* **THE PROBLEM**
Below are lines of data, and only some are wanted. Please repeat exactly those from the line that has "(s : string)" through the line that has "(** [str(v)]: what".
#### EXTRACTED ENTRIES
(** * ServiceBusClient: a shallow embedding of
      azure/servicebus/_servicebus_client.py

    The client is a facade: it keeps a namespace, a credential and a
    configuration, and builds senders and receivers from them.  Python
    values are embedded as an inductive type, keyword dictionaries
    ([**kwargs]) as [gmap string value], the mutable client together with
    the objects it allocates as an explicit state, and exceptions as an
    outcome type threaded through a small state-and-error monad. *)

From Stdlib Require Import Ascii String.
From stdpp Require Import base option list strings pretty gmap.

Open Scope string_scope.
Open Scope list_scope.

(** ** Python values *)

Inductive TransportType := Amqp | AmqpOverWebsocket.

(** The values that travel through keyword dictionaries.  [VObj] stands for
    any other Python object (a proxy dictionary, for instance), abstracted
    to the two things this module can observe of it: its truth value and
    its [str()] rendering. *)
Inductive value :=
  | VNone
  | VBool (b : bool)
  | VInt (n : Z)
  | VStr (s : string)
  | VTransport (t : TransportType)
  | VObj (truth : bool) (rendering : string).

#[global] Instance TransportType_eq_dec : EqDecision TransportType.
Proof. solve_decision. Defined.

#[global] Instance value_eq_dec : EqDecision value.
Proof. solve_decision. Defined.

(** [bool(v)]: what [if v:] and the left operand of [or] are tested for. *)
Definition truthy (v : value) : bool :=
  match v with
  | VNone => false
  | VBool b => b
  | VInt n => negb (n =? 0)%Z
  | VStr s => negb (String.eqb s "")
  | VTransport _ => true
  | VObj t _ => t
  end.

(** [str(v)]: what ["{}".format(v)] prints. *)
Definition py_str (v : value) : string :=
  match v with
  | VNone => "None"
  | VBool true => "True"
  | VBool false => "False"
  | VInt n => pretty n
  | VStr s => s
  | VTransport Amqp => "TransportType.Amqp"
  | VTransport AmqpOverWebsocket => "TransportType.AmqpOverWebsocket"
  | VObj _ r => r
  end.

(** [d.get(k)] and [d.get(k, default)] *)
Definition dict_get (d : gmap string value) (k : string) (dflt : value) : value :=
  default dflt (d !! k).

(** [d.pop(k, default)]: the value and the dictionary without the key. *)
Definition dict_pop (d : gmap string value) (k : string) (dflt : value)
  : value * gmap string value :=
  (default dflt (d !! k), delete k d).
(** A path made of tidy names is a header the decoder reads back as it
    is. *)
Lemma plain_header_join (l : list str) :
  l <> [] -> forallb component l = true -> forallb tidy l = true ->
  plain_header (join_with "/" l).
Proof.
  intros Hne Hcomp Htidy.
  destruct (normpath_names l Hne Hcomp) as [Hnorm Habs].
  assert (Hfree : Forall (fun c => sep_free c = true) l).
  { apply Forall_forall. intros n Hn. rewrite forallb_forall in Hcomp.
    now apply component_parts, Hcomp. }
  repeat split.
  - intros E. destruct l as [|w [|w' l]]; [now destruct Hne| |].
    + simpl in E. subst w. discriminate.
    + rewrite join_with_cons in E by discriminate. now destruct w.
  - now apply not_backtick_join.
  - now rewrite strip_join.
  - unfold unsafe_path. rewrite Habs. cbn [orb].
    rewrite (split_on_join_with l Hne Hfree).
    destruct (mem ".." l) eqn:E; [|reflexivity].
    apply mem_In in E. rewrite forallb_forall in Hcomp.
    now apply Hcomp, component_parts in E as (_ & E & _).
Qed.

(** The header path of a file reached by tidy names is made of tidy
    names. *)
Lemma header_comps_walk (cwd base : str) (names : list str) :
  Path.isabs cwd = true -> names <> [] ->
  forallb component names = true ->
  forallb tidy names = true ->
  tidy_base base ->
  exists comps,
    header_path cwd (fold_left Path.join names base) base
    = join_with "/" comps
    /\ comps <> [] /\ forallb component comps = true
    /\ forallb tidy comps = true
    /\ (comps = names
        \/ comps = Path.basename (Path.normpath base) :: names).
Proof.
  intros Hcwd Hne Hcomp Htidy Hbase. unfold tidy_base in Hbase.
  unfold header_path.
  rewrite (relpath_walk cwd base names Hcwd Hne Hcomp). cbn zeta in *.
  set (b := Path.basename (Path.normpath base)) in *.
  destruct (Path.nonempty b && negb (str_eqb b ".")) eqn:E.
  - apply andb_true_iff in E as [E1 E2].
    apply negb_true_iff in E1, E2. apply str_eqb_neq in E1, E2.
    destruct Hbase as [Hb|[Hb|[Hdd Hb]]]; [contradiction|contradiction|].
    exists (b :: names).
    rewrite (join_base_names b names Hne Hcomp E1)
      by (unfold b; apply basename_sep_free).
    rewrite <- (join_with_cons b names Hne).
    repeat split; [discriminate| | |now right].
    + cbn [forallb]. rewrite Hcomp, andb_true_r.
      unfold component, plain. apply str_eqb_neq in E1, E2, Hdd.
      rewrite E1, E2, Hdd. simpl.
      unfold sep_free, b. now rewrite basename_sep_free.
    + cbn [forallb]. now rewrite Hb, Htidy.
  - exists names. destruct (normpath_names names Hne Hcomp) as [Hnorm _].
    repeat split; trivial. now left.
Qed.

(** X16: the headers of the files of a walk are read back as they are.
    For a file reached from the base folder by going down through names
    that have no backtick and neither start nor end with white space, the
    base folder having such a name too, other than [..], or no name of its
    own, the header path is not empty, has no backtick, is unchanged by
    stripping and normalizing, and is safe: the decoder writes the file at
    that very path under its output folder. *)
Theorem walked_file_has_a_plain_header :
  forall cwd base names,
    Path.isabs cwd = true -> names <> [] ->
    forallb component names = true ->
    forallb tidy names = true ->
    tidy_base base ->
    plain_header (header_path cwd (fold_left Path.join names base) base).
Proof.
  intros cwd base names Hcwd Hne Hcomp Htidy Hbase.
  destruct (header_comps_walk cwd base names Hcwd Hne Hcomp Htidy Hbase)
    as (comps & -> & Hcomps & Hc & Ht & _).
  now apply plain_header_join.
Qed.

Lemma walked_file_has_a_plain_header_witness :
  plain_header (header_path "/work" "src/pkg/mod/my notes.txt" "src/pkg").
Proof.
  apply (walked_file_has_a_plain_header "/work" "src/pkg"
           ["mod" : str; "my notes.txt" : str] eq_refl);
    [discriminate|reflexivity|reflexivity|].
  right. right. split; [discriminate|reflexivity].
Defined.
(** ** A tidy tree comes back as it was *)

Lemma well_kept_dir (l : list (str * node)) :
  well_kept (Dir (Some l)) ->
  Forall (fun e => component (fst e) = true /\ tidy (fst e) = true
                   /\ cr_free (fst e) = true /\ well_kept (snd e)) l.
Proof.
  simpl. induction l as [|[name child] l IH]; intros H; constructor.
  - simpl. tauto.
  - apply IH. tauto.
Qed.

Lemma given_back_entries (cwd : str) (files : list source_file) :
  Forall (given_back cwd) files ->
  Forall readable (flat_map (entry_of cwd) files)
  /\ Forall (fun e => plain_header (e_path e)) (flat_map (entry_of cwd) files)
  /\ Forall (fun e => cr_free (e_path e) = true
                      /\ forallb not_space (e_language e) = true
                      /\ cr_free (e_content e) = true)
       (flat_map (entry_of cwd) files).
Proof.
  induction 1 as [|sf files (Hplain & Hpcr & Hfree) Hfiles (IH1 & IH2 & IH3)];
    simpl; [repeat split; constructor|].
  unfold entry_of at 1 3 5.
  destruct (decoded_text (src_file sf)) as [content|]; simpl;
    [|now repeat split].
  destruct Hfree as [Hfree Hcr].
  repeat split; constructor; try assumption.
  - destruct Hplain as (Hne & Hbt & _ & _).
    repeat split; simpl; try assumption.
    apply language_has_no_space.
  - repeat split; simpl; try assumption. apply language_has_no_space.
Qed.

Lemma fold_left_join_snoc (names : list str) (name base : str) :
  fold_left Path.join (names ++ [name]) base
  = Path.join (fold_left Path.join names base) name.
Proof. now rewrite fold_left_app. Qed.

Lemma cr_free_join (comps : list str) :
  forallb cr_free comps = true -> cr_free (join_with "/" comps) = true.
Proof.
  induction comps as [|w ws IH]; intros H; [reflexivity|].
  cbn [forallb] in H. apply andb_true_iff in H as [Hw H].
  destruct ws as [|w' ws]; [exact Hw|].
  rewrite join_with_cons by discriminate.
  now rewrite !cr_free_app, Hw, (IH H).
Qed.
########
* **ANSWER TO THIS TASK**
  | VStr (s : string)
  | VTransport (t : TransportType)
  | VObj (truth : bool) (rendering : string).

#[global] Instance TransportType_eq_dec : EqDecision TransportType.
Proof. solve_decision. Defined.

#[global] Instance value_eq_dec : EqDecision value.
Proof. solve_decision. Defined.

(** [bool(v)]: what [if v:] and the left operand of [or] are tested for. *)
Definition truthy (v : value) : bool :=
  match v with
  | VNone => false
  | VBool b => b
  | VInt n => negb (n =? 0)%Z
  | VStr s => negb (String.eqb s "")
  | VTransport _ => true
  | VObj t _ => t
  end.

(** [str(v)]: what ["{}".format(v)] prints. *)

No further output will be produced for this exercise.